WORK INSTRUCTIONS: Your answer should be the lines from the start of the records through the line with "handle and the", copied word for word.

DATASET ENTRIES:
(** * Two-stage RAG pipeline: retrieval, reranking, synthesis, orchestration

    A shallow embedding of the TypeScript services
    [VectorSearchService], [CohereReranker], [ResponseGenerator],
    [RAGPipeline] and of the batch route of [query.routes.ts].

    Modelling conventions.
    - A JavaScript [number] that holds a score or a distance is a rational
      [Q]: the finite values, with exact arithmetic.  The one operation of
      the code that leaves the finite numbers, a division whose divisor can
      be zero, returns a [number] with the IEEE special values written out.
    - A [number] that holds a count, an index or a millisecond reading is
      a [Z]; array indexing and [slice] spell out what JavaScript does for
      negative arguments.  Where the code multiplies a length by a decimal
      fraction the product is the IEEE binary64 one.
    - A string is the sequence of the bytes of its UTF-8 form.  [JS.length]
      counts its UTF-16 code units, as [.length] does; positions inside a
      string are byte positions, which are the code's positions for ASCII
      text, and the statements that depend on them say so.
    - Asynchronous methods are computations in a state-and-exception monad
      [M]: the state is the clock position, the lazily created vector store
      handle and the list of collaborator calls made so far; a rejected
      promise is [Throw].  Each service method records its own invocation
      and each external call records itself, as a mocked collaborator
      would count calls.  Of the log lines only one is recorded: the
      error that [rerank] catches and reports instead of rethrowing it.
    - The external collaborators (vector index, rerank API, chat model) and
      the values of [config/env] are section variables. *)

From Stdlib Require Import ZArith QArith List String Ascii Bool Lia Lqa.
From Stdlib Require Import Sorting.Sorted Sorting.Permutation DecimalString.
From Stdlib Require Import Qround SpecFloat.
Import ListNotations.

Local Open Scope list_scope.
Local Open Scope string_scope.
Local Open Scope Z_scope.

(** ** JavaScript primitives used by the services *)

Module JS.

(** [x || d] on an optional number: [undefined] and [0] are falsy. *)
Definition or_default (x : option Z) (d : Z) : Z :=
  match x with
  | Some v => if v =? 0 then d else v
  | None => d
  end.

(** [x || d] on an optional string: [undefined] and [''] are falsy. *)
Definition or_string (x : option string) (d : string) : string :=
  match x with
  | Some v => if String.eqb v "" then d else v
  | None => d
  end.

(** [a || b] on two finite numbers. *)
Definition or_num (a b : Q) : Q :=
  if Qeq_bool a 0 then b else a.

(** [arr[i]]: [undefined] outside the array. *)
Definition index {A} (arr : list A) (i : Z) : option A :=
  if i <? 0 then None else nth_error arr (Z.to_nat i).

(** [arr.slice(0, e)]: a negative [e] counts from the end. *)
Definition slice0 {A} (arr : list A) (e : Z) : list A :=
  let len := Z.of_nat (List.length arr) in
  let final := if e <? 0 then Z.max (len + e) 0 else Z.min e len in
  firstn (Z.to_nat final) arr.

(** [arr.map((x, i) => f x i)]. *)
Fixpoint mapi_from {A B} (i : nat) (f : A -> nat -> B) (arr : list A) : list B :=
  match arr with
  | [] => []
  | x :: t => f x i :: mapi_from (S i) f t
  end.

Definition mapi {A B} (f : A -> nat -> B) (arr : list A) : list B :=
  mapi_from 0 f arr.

WRITTEN SOLUTION:
(** * Two-stage RAG pipeline: retrieval, reranking, synthesis, orchestration

    A shallow embedding of the TypeScript services
    [VectorSearchService], [CohereReranker], [ResponseGenerator],
    [RAGPipeline] and of the batch route of [query.routes.ts].

    Modelling conventions.
    - A JavaScript [number] that holds a score or a distance is a rational
      [Q]: the finite values, with exact arithmetic.  The one operation of
      the code that leaves the finite numbers, a division whose divisor can
      be zero, returns a [number] with the IEEE special values written out.
    - A [number] that holds a count, an index or a millisecond reading is
      a [Z]; array indexing and [slice] spell out what JavaScript does for
      negative arguments.  Where the code multiplies a length by a decimal
      fraction the product is the IEEE binary64 one.
    - A string is the sequence of the bytes of its UTF-8 form.  [JS.length]
      counts its UTF-16 code units, as [.length] does; positions inside a
      string are byte positions, which are the code's positions for ASCII
      text, and the statements that depend on them say so.
    - Asynchronous methods are computations in a state-and-exception monad
      [M]: the state is the clock position, the lazily created vector store
      handle and the list of collaborator calls made so far; a rejected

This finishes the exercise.